▶ [Input for this task]
____
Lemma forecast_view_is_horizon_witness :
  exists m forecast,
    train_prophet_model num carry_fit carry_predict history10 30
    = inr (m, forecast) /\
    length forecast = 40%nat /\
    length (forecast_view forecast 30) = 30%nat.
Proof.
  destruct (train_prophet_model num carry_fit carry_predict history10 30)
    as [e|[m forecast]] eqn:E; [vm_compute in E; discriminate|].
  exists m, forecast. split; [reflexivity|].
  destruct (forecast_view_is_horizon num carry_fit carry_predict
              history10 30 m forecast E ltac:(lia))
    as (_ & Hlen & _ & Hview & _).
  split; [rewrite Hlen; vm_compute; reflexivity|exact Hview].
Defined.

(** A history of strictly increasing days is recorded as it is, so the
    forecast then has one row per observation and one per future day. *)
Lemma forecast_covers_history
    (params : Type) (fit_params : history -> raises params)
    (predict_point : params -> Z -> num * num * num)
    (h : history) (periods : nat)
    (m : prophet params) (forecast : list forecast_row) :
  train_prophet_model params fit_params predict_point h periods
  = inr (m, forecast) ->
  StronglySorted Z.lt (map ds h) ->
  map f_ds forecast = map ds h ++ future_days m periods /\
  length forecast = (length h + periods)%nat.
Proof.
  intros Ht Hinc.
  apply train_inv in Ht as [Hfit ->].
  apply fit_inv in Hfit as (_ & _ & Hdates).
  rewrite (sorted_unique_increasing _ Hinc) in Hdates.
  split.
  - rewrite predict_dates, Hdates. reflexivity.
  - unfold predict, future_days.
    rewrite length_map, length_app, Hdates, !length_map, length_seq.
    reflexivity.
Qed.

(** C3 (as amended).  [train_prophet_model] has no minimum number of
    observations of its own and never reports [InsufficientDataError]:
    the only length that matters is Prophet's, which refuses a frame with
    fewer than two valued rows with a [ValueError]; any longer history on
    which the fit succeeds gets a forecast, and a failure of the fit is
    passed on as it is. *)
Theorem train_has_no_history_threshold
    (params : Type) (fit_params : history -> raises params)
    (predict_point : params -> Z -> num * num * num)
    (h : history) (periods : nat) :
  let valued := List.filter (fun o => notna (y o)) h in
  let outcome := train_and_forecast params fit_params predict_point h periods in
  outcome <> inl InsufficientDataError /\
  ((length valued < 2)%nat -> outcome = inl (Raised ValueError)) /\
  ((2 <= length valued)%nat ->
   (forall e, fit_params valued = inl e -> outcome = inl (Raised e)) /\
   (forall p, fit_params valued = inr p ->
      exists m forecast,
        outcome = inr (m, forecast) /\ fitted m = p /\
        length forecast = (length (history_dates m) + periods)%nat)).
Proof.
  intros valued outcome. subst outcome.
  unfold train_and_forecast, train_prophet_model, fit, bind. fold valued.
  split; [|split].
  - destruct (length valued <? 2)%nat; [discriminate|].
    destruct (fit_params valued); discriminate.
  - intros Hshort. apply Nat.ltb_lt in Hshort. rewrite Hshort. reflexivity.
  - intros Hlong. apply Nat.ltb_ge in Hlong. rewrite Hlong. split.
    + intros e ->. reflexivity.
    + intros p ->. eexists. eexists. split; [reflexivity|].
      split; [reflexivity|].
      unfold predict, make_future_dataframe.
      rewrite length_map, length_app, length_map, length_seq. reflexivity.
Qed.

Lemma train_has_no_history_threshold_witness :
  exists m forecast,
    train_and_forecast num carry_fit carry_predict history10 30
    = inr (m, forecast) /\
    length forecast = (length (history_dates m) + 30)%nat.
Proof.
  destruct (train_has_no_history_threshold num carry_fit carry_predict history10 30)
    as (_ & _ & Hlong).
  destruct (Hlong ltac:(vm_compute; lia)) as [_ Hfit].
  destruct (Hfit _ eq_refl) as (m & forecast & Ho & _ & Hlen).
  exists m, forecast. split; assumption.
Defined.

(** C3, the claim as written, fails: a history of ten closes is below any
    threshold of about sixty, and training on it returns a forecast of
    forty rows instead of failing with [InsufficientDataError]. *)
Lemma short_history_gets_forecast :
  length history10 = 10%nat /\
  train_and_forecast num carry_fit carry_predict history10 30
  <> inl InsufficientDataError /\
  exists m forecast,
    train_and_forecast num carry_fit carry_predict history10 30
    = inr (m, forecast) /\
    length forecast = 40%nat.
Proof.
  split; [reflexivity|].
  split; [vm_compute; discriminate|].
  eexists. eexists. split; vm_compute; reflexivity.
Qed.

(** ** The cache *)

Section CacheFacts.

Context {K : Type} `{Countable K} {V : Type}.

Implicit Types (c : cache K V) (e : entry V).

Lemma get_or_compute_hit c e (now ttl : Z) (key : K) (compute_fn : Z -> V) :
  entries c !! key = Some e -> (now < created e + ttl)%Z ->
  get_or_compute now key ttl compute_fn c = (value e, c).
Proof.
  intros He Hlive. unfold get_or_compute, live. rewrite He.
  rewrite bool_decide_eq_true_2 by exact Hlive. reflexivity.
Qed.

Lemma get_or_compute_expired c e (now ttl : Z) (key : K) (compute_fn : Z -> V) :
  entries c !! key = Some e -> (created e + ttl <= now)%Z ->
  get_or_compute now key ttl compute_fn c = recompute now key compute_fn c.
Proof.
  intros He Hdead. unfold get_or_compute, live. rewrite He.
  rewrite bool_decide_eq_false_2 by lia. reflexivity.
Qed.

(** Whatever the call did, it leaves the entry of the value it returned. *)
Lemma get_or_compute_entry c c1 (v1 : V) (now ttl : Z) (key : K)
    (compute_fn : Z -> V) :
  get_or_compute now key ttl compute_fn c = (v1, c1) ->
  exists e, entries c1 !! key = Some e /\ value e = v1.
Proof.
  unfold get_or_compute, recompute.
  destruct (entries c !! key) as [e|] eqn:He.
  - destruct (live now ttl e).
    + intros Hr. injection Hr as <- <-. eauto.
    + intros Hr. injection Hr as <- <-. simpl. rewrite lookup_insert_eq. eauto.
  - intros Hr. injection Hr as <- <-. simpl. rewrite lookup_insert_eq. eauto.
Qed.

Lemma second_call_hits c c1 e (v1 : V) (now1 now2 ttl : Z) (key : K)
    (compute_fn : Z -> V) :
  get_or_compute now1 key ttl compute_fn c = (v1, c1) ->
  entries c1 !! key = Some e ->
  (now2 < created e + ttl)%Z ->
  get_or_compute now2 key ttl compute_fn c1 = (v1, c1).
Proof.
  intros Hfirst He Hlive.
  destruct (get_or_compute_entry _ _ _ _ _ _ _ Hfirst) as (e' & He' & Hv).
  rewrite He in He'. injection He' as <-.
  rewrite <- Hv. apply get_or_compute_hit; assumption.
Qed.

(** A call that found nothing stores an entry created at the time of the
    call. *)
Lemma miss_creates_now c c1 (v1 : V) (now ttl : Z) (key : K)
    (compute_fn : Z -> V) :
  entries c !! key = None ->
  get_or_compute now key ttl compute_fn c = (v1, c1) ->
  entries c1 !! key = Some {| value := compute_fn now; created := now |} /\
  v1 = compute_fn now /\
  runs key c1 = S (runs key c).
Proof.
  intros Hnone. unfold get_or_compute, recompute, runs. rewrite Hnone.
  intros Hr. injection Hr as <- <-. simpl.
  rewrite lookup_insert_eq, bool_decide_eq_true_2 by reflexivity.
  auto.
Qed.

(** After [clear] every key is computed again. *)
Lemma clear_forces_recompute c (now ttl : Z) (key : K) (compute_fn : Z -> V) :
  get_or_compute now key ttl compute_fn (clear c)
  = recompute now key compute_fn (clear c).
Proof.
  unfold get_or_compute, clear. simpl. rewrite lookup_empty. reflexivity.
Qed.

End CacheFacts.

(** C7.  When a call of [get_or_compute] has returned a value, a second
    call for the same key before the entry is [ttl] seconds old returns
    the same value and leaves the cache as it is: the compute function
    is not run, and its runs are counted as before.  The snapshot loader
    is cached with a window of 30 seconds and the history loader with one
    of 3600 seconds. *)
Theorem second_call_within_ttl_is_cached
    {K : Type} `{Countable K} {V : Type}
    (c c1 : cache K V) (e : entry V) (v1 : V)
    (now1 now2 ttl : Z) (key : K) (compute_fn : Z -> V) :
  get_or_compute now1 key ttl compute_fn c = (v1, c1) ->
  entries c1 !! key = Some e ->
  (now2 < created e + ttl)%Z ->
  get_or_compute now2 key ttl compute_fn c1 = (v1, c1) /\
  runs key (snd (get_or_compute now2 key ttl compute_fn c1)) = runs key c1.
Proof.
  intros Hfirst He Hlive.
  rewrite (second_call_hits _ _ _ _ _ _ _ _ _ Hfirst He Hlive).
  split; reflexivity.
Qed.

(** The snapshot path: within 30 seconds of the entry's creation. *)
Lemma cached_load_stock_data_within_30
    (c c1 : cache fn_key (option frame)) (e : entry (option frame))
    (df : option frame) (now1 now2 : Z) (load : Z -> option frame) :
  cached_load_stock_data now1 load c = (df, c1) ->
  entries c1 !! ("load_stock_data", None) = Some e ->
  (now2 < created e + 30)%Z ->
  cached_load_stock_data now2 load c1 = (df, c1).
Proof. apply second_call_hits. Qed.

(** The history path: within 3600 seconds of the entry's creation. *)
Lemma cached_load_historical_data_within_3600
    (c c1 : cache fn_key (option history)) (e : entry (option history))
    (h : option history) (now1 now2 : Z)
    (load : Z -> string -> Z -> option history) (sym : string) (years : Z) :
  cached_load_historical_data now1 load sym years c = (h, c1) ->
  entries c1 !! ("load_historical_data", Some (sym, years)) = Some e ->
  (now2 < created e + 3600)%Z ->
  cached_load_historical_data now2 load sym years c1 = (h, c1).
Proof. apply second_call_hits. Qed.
____
All lines in the data that contain the word "exact" should be copied.

  split; [rewrite Hlen; vm_compute; reflexivity|exact Hview].
  rewrite bool_decide_eq_true_2 by exact Hlive. reflexivity.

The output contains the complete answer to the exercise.